**Brief:**
Count every line of the data that includes "decide". State only the number.

**Data supplied:**
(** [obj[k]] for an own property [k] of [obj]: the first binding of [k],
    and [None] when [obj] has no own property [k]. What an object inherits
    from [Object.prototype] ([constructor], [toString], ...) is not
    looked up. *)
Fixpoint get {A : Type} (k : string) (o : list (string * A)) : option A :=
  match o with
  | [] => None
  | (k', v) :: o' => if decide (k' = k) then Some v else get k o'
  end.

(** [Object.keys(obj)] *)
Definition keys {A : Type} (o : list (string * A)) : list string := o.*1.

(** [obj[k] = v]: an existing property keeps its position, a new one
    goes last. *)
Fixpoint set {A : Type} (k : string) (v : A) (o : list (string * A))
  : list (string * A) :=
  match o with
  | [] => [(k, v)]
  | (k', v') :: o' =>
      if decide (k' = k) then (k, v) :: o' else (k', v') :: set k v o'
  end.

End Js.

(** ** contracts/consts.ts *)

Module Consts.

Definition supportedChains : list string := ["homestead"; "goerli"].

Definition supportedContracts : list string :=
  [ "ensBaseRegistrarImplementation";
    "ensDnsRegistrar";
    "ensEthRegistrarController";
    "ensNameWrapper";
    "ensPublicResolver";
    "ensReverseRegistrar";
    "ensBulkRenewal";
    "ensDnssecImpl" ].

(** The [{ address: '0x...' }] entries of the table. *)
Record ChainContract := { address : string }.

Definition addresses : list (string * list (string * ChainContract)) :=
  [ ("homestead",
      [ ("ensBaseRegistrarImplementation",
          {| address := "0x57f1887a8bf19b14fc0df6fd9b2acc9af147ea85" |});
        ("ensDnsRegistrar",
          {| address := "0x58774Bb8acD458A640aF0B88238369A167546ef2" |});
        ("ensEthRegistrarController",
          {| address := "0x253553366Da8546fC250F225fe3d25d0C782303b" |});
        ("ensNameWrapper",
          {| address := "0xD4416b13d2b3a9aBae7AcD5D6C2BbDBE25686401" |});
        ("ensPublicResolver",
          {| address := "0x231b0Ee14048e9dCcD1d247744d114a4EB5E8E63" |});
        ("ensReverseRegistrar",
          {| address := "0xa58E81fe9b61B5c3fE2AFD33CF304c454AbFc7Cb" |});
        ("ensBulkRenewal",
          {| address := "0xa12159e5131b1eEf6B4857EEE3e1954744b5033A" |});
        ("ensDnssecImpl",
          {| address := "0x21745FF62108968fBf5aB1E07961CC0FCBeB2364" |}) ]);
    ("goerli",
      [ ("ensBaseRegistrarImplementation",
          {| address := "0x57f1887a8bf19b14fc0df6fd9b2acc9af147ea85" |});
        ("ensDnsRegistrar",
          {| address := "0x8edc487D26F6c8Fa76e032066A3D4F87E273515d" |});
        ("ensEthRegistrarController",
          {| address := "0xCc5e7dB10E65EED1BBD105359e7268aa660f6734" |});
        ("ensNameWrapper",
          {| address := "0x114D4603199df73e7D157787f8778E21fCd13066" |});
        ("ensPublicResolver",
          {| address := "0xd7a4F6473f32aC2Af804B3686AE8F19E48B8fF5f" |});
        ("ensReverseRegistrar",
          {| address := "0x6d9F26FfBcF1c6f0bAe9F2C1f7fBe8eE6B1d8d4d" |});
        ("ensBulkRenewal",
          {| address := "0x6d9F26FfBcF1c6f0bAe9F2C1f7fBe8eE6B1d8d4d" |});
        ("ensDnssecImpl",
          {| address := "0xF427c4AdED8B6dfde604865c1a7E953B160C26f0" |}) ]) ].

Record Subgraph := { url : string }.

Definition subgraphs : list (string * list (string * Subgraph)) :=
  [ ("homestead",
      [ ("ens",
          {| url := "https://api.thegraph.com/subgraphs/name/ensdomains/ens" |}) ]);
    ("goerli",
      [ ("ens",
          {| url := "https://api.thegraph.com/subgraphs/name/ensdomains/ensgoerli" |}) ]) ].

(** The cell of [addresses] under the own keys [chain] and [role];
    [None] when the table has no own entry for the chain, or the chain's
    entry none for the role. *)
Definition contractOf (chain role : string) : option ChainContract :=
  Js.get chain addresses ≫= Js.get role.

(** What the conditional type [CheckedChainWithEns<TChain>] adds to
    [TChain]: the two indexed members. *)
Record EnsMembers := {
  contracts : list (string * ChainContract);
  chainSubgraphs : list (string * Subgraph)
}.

**Result of this task:**
2